Stored data entries
(* ===== verification/MinixLink.v ===== *)
(** * MinixLink: creating and removing files

    [create_file], [link] and [unlink] change the directory by the one entry
    and the file system by the one file; the other names of the directory and
    all other files stay. *)

From Stdlib Require Import Ascii.
From stdpp Require Import gmap.
From S2P Require Import Prelude Bitmap BitFields Abi Paths Bytes Disk Minix MinixDisk MinixZones MinixFile MinixDir MinixTree MinixDirOps.

Section Links.
Context {D : Type} `{DiskLaws D} (sb : DiskSuperBlock) (N : Z) (G : geometry sb N).
Abbreviation zs := (zsize sb).
Abbreviation es := (entry_size sb).
Abbreviation contents := (Z -> Z).

(** ** Entries depend on the bytes of the zones *)

Lemma spot_bytes zones sp i : sp ∈ spots sb 0 zones -> sp.2 <= i < sp.2 + es ->
  exists z, z ∈ zones /\ in_zone sb z i.
Proof.
  intros (k & z & s & Hk & Hs & ->)%elem_spots Hi. cbn in Hi. destruct (elem_slots sb N G s Hs) as (H1 & H2 & _).
  exists z. split; [by eapply list_elem_of_lookup_2|]. unfold in_zone. lia.
Qed.

Lemma spot_ext f f' zones sp t : (forall z i, z ∈ zones -> in_zone sb z i -> f' i = f i) -> sp ∈ spots sb 0 zones ->
  ino_at f' sp.2 = ino_at f sp.2 /\ named sb f' t sp.2 = named sb f t sp.2.
Proof.
  intros Hb Hsp. destruct (es_facts sb N G) as (He & _).
  assert (Hi : forall i, sp.2 <= i < sp.2 + es -> f' i = f i).
  { intros i Hi. destruct (spot_bytes zones sp i Hsp Hi) as (z & Hz & Hz'). by apply (Hb z). }
  assert (Ei : ino_at f' sp.2 = ino_at f sp.2) by (unfold ino_at; f_equal; apply slice_ext; intros; apply Hi; lia).
  split; [done|]. unfold named. rewrite Ei. do 2 f_equal. unfold name_at. f_equal.
  apply slice_ext. intros. apply Hi. lia.
Qed.

Lemma dir_find_ext f f' zones t : (forall z i, z ∈ zones -> in_zone sb z i -> f' i = f i) ->
  dir_find sb f' zones t = dir_find sb f zones t.
Proof. intros Hb. apply find_ext_in. intros sp Hsp. by apply (spot_ext f f' zones sp). Qed.

Lemma dir_lookup_ext f f' zones name : (forall z i, z ∈ zones -> in_zone sb z i -> f' i = f i) ->
  dir_lookup sb f' zones name = dir_lookup sb f zones name.
Proof.
  intros Hb. unfold dir_lookup. rewrite (dir_find_ext f f' zones _ Hb).
  destruct (dir_find sb f zones (is_name name)) as [sp|] eqn:E; [|done]. cbn. f_equal.
  apply find_Some_elem in E as [Hsp _]. by apply (spot_ext f f' zones sp (is_name name)).
Qed.

Lemma find_free_ext f f' zones : (forall z i, z ∈ zones -> in_zone sb z i -> f' i = f i) ->
  find (fun sp => free_spot f' sp.2) (spots sb 0 zones) = find (fun sp => free_spot f sp.2) (spots sb 0 zones).
Proof.
  intros Hb. apply find_ext_in. intros sp Hsp. unfold free_spot.
  by rewrite (proj1 (spot_ext f f' zones sp (fun _ => true) Hb Hsp)).
Qed.

(** ** A file that an operation does not touch *)

Definition untouched (f f' : contents) (ino : Z) (n : node) : Prop :=
  inode_at sb f' ino = inode_at sb f ino /\ content sb f' ino n = content sb f ino n /\
  forall name, dir_lookup sb f' (nd_zones n) name = dir_lookup sb f (nd_zones n) name.
Lemma tree_not_link f M ino n : M !! ino = Some n -> file_type (i_mode (inode_at sb f ino)) <> FileType_LNK ->
  is_link (tree sb f M) ino = false /\
  is_dir (tree sb f M) ino = (file_type (i_mode (inode_at sb f ino)) =? FileType_DIR).
Proof.
  intros E Ht. unfold is_link, is_dir. rewrite (tree_file f M ino n E). unfold view.
  destruct (Z.eqb_spec (file_type (i_mode (inode_at sb f ino))) FileType_LNK); [done|]. by destruct (_ =? FileType_DIR).
Qed.

Lemma tree_dir f M dir : is_dir (tree sb f M) dir = true -> exists n, M !! dir = Some n /\
  file_type (i_mode (inode_at sb f dir)) = FileType_DIR /\ tree sb f M dir = Some (VDir (listing sb f dir n)).
Proof.
  unfold is_dir, tree. destruct (M !! dir) as [n|] eqn:E; [|done]. cbn. unfold view.
  destruct (_ =? FileType_LNK); [done|]. destruct (Z.eqb_spec (file_type (i_mode (inode_at sb f dir))) FileType_DIR); [|done].
  intros _. by exists n.
Qed.

(** Looking a name up in a directory of the tree. *)
Lemma lookup_name_ok f M dir name (Q : option (Z * DiskInode) -> contents -> Prop) : tree_ok sb f M ->
  is_dir (tree sb f M) dir = true ->
  match entry_of (tree sb f M) dir name with
  | None => Q None f
  | Some next => is_Some (M !! next) -> Q (Some (next, inode_at sb f next)) f
  end ->
  triple N f (lookup_name sb (inode_at sb f dir) name) Q.
Proof.
  intros HT Hdir HQ. destruct (tree_dir f M dir Hdir) as (n & Hn & Ht & Etree).
  pose proof (to_fs _ _ _ HT) as Hfs. destruct (fk_file _ _ _ Hfs dir n Hn) as [Hr [L Hsz Hok]].
  destruct (to_dirs _ _ _ HT dir n Hn Ht) as [Hmod Hin]. pose proof (io_size _ Hok) as Hs. unfold fits in Hs.
  pose proof (owned_zones _ _ _ (ly_owned _ _ _ _ _ _ _ L)) as Hd. apply Forall_app in Hd as [Hd _].
  unfold lookup_name. apply triple_seq. unfold dir_entries_iter.
  apply triple_seq, (data_zones_ok sb N G f _ (nd_zones n) (nd_z7 n) (nd_z8 n) (nd_inds n)); [done|].
  pure_step (zone_size_eq sb N G). apply triple_ret. apply triple_seq.
  set (size := i_size (inode_at sb f dir)) in *.
  pose proof (it_at_new sb f (nd_zones n) size ltac:(lia)) as Hat.
  apply (find_entry_ok sb N G f (nd_zones n) size Hd ltac:(lia) Hmod _ _ 0); [done| |].
  - pose proof (bytes_left_at sb N G f (nd_zones n) size Hmod _ 0 Hat).
    pose proof (entries_length sb f (nd_zones n) size 0). lia.
  - unfold entry_of in HQ. rewrite Etree in HQ. unfold listing in HQ, Hin. fold size in HQ, Hin.
    destruct (find _ _) as [e|] eqn:E; cbn [fmap option_fmap option_map] in *; [|by apply triple_ret].
    apply find_Some_elem in E as [He _]. rewrite Forall_forall in Hin. specialize (Hin e He).
    destruct Hin as [m Hm]. destruct (fk_file _ _ _ Hfs _ m Hm) as [Hre _].
    apply triple_seq, (read_inode_ok sb N G); [done|]. apply triple_ret, HQ. by exists m.
Qed.

(** What the answer [r] of the loop is worth. *)
Definition found (f : contents) (M : gmap Z node) (hops : nat) (names : list str) (dir : Z)
    (Q : option (Z * DiskInode) -> contents -> Prop) : Prop :=
  forall r, answers (tree sb f M) hops names dir r -> (forall ino, r = Some ino -> is_Some (M !! ino)) ->
    Q ((fun ino => (ino, inode_at sb f ino)) <$> r) f.

(** A component that is not a link. *)
Lemma step_ok f M hops name rest dir next m (walk : io D (option (Z * DiskInode))) (Q : option (Z * DiskInode) -> contents -> Prop) :
  entry_of (tree sb f M) dir name = Some next -> M !! next = Some m ->
  file_type (i_mode (inode_at sb f next)) <> FileType_LNK -> found f M hops (name :: rest) dir Q ->
  (rest = [] \/ is_dir (tree sb f M) next = true -> is_Some (M !! next) -> found f M hops rest next Q -> triple N f walk Q) ->
  triple N f (if negb (bool_decide (rest = [])) && negb (file_type (i_mode (inode_at sb f next)) =? FileType_DIR)
              then mret None else walk) Q.
Proof.
  intros Ee Em Hl HQ Hw. destruct (tree_not_link f M next m Em Hl) as [El Ed]. rewrite <- Ed.
  assert (Hgo : rest = [] \/ is_dir (tree sb f M) next = true -> triple N f walk Q).
  { intros Hr. apply Hw; [done|by exists m|]. intros r Ha Hi. apply HQ; [|done]. by eapply answers_step. }
  destruct (bool_decide (rest = [])) eqn:Er; cbn [negb andb].
  - apply Hgo. left. by apply bool_decide_eq_true_1 in Er.
  - apply bool_decide_eq_false_1 in Er. destruct (is_dir (tree sb f M) next) eqn:Ed'; cbn [negb]; [apply Hgo; by right|].
    apply triple_ret, (HQ None); [|done]. by eapply answers_not_dir.
Qed.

**What you should do**.
Reproduce only the lines above spanning from the line containing "Lemma lookup_name_ok f" through the line containing "forall r, answers", word for word.

**Solution to this exercise**.
Lemma lookup_name_ok f M dir name (Q : option (Z * DiskInode) -> contents -> Prop) : tree_ok sb f M ->
  is_dir (tree sb f M) dir = true ->
  match entry_of (tree sb f M) dir name with
  | None => Q None f
  | Some next => is_Some (M !! next) -> Q (Some (next, inode_at sb f next)) f
  end ->
  triple N f (lookup_name sb (inode_at sb f dir) name) Q.
Proof.
  intros HT Hdir HQ. destruct (tree_dir f M dir Hdir) as (n & Hn & Ht & Etree).
  pose proof (to_fs _ _ _ HT) as Hfs. destruct (fk_file _ _ _ Hfs dir n Hn) as [Hr [L Hsz Hok]].
  destruct (to_dirs _ _ _ HT dir n Hn Ht) as [Hmod Hin]. pose proof (io_size _ Hok) as Hs. unfold fits in Hs.
  pose proof (owned_zones _ _ _ (ly_owned _ _ _ _ _ _ _ L)) as Hd. apply Forall_app in Hd as [Hd _].
  unfold lookup_name. apply triple_seq. unfold dir_entries_iter.
  apply triple_seq, (data_zones_ok sb N G f _ (nd_zones n) (nd_z7 n) (nd_z8 n) (nd_inds n)); [done|].
  pure_step (zone_size_eq sb N G). apply triple_ret. apply triple_seq.
  set (size := i_size (inode_at sb f dir)) in *.
  pose proof (it_at_new sb f (nd_zones n) size ltac:(lia)) as Hat.
  apply (find_entry_ok sb N G f (nd_zones n) size Hd ltac:(lia) Hmod _ _ 0); [done| |].
  - pose proof (bytes_left_at sb N G f (nd_zones n) size Hmod _ 0 Hat).
    pose proof (entries_length sb f (nd_zones n) size 0). lia.
  - unfold entry_of in HQ. rewrite Etree in HQ. unfold listing in HQ, Hin. fold size in HQ, Hin.
    destruct (find _ _) as [e|] eqn:E; cbn [fmap option_fmap option_map] in *; [|by apply triple_ret].
    apply find_Some_elem in E as [He _]. rewrite Forall_forall in Hin. specialize (Hin e He).
    destruct Hin as [m Hm]. destruct (fk_file _ _ _ Hfs _ m Hm) as [Hre _].
    apply triple_seq, (read_inode_ok sb N G); [done|]. apply triple_ret, HQ. by exists m.
Qed.

(** What the answer [r] of the loop is worth. *)
Definition found (f : contents) (M : gmap Z node) (hops : nat) (names : list str) (dir : Z)
    (Q : option (Z * DiskInode) -> contents -> Prop) : Prop :=
  forall r, answers (tree sb f M) hops names dir r -> (forall ino, r = Some ino -> is_Some (M !! ino)) ->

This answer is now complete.